Dataset entries
(* ===== verification/FailoverSession.v ===== *)
(** A failover session: [serve_failover] of [src/failover/session.rs] and the configuration of
    [src/failover/mod.rs].

    The event loop is a step function over the session's state: each step is one turn of the
    [select!] (an event of the channel, the end of the node writer, a tick) or a step of something
    that runs next to the loop (the dial race for a standby, another session on the priority tier).
    What a turn reads from outside (clock, network tip, floor, blacklist, pool, how many frames the
    node queue still takes) is the [Turn] of the step. The clock is read once per turn. *)

From S2P Require Import Prelude Text Blacklist BTree Wire Priority Freshest PushSession FailoverCore FailoverChain Node Sources Race.

(** ** Constants *)

Definition EVENT_BYTES_PER_READER : Z := 2 * MAX_LIVE_FRAME.
Definition GREETING_WAIT : Z := seconds 4.
Definition ACTIVE_DEAD_GRACE : Z := seconds 3.
Definition BAD_PEER_COOLDOWN : Z := seconds 120.
Definition TICK : Z := millis 25.
Definition UPSTREAM_IDLE : Z := seconds 5.
Definition STANDBY_CONNECT_TIMEOUT : Z := millis 1500.
Definition STANDBY_RETRY : Z := seconds 2.
Definition STANDBY_RACE : nat := 4.
Definition SLOW_PEER_COOLDOWN : Z := seconds (30 * 60).
Definition ACCEPT_GREETING : bytes := [0; 0; 0; 1; 0; 3].

(** ** Configuration *)

Record FailoverConfig := mkFoCfg {
  standbys : Z;
  fo_stall : Z;
  fo_lag : Z;
  fo_min_dwell : Z;
  rotate_slower : Z;
  rotate_every : Z;
  status_dir : option string
}.

(** [FailoverConfig::from_env]; [env] is [std::env::var]. *)
Definition failover_from_env (env : string -> option string) : FailoverConfig :=
  let num k d := default d (v ← env k; parse_uint u64_max (trim v)) in
  mkFoCfg (Z.min 16 (num "HYPERSYNC_FAILOVER_STANDBYS" 0))
    (millis (Z.max 50 (num "HYPERSYNC_FAILOVER_STALL_MS" 400)))
    (millis (Z.max 20 (num "HYPERSYNC_FAILOVER_LAG_MS" 150)))
    (millis (num "HYPERSYNC_FAILOVER_DWELL_MS" 10000))
    (millis (num "HYPERSYNC_FAILOVER_ROTATE_MS" 100))
    (seconds (Z.max 10 (num "HYPERSYNC_FAILOVER_ROTATE_SECS" 60)))
    (v ← env "HYPERSYNC_FAILOVER_STATUS_DIR"; if decide (trim v = EmptyString) then None else Some v).

(** ** Events *)

(** A connected stream is known by the upstream's address; a priority slot by its index. *)
Inductive Event :=
| Frame (id : Z) (frame : bytes) (block : option (Z * Z * Z)) (at_ : Z)
| Closed (id : Z) (reason : string)
| Connected (ip : string) (prio : option nat)
| ConnectFailed
| NodeBytes (b : bytes)
| NodeClosed (reason : string).

(** ** The dial race for a standby *)

(** [connect_standby]: candidates not tried yet, the attempts in flight with their slots; then the
    event in the channel. *)
Inductive Dial :=
| Idle
| Racing (todo : list string) (inflight : list (string * option nat))
| Won (ip : string) (slot : option nat)
| Lost.

#[global] Instance Dial_eq_dec : EqDecision Dial.
Proof. solve_decision. Defined.

Definition standby_slot (t : PriorityTier) (ip : string) : option (option nat * PriorityTier) :=
  if Priority.contains t ip then
    match try_acquire t ip with Some (i, t) => Some (Some i, t) | None => None end
  else Some (None, t).

(** The [for ip in batch] loop. *)
Fixpoint spawn_batch (t : PriorityTier) (batch : list string)
    : list (string * option nat) * PriorityTier :=
  match batch with
  | [] => ([], t)
  | ip :: batch =>
      match standby_slot t ip with
      | None => spawn_batch t batch
      | Some (slot, t) => let '(set, t) := spawn_batch t batch in ((ip, slot) :: set, t)
      end
  end.

Definition release_all (t : PriorityTier) (l : list (string * option nat)) : PriorityTier :=
  foldl (fun t e => release t e.2) t l.

(** What happens to the race: the next batch, an attempt that fails (or is not accepted), one that
    is accepted first. *)
Inductive dial_event := DBatch | DFail (k : nat) | DAccept (k : nat).

(** [attempt]: the greeting a standby must answer with. *)
Definition accepted (greeting : bytes) : bool := bool_decide (greeting = ACCEPT_GREETING).

Definition dial_step (t : PriorityTier) (d : Dial) (e : dial_event) : PriorityTier * Dial :=
  match d, e with
  | Racing todo [], DBatch =>
      match todo with
      | [] => (t, Lost)
      | _ => let '(set, t) := spawn_batch t (take STANDBY_RACE todo) in
             (t, Racing (drop STANDBY_RACE todo) set)
      end
  | Racing todo set, DFail k =>
      match set !! k with
      | Some (ip, slot) => (release t slot, Racing todo (delete k set))
      | None => (t, d)
      end
  | Racing todo set, DAccept k =>
      match set !! k with
      | Some (ip, slot) => (release_all t (delete k set), Won ip slot)
      | None => (t, d)
      end
  | _, _ => (t, d)
  end.

(** ** The session *)

Record Session := mkSession {
  s_core : Core;
  lives : gmap Z (option nat);
  s_cooldown : gmap string Z;
  connecting : bool;
  next_connect : Z;
  active_dead : option (Z * string);
  switches : Z;
  s_progress : BlockProgress;
  next_id : Z;
  last_rotate : Z;
  rot : nat;
  blacklist_seen : Z;
  s_dial : Dial;
  s_tier : PriorityTier;
  s_others : list nat;
  pin : string * option nat
}.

### TASK TO CARRY OUT
Your task is to find each line in the entries that contains the string "Racing" and copy it.

### SOLUTION FOR THIS TASK
| Racing (todo : list string) (inflight : list (string * option nat))
  | Racing todo [], DBatch =>
             (t, Racing (drop STANDBY_RACE todo) set)
  | Racing todo set, DFail k =>
      | Some (ip, slot) => (release t slot, Racing todo (delete k set))
  | Racing todo set, DAccept k =>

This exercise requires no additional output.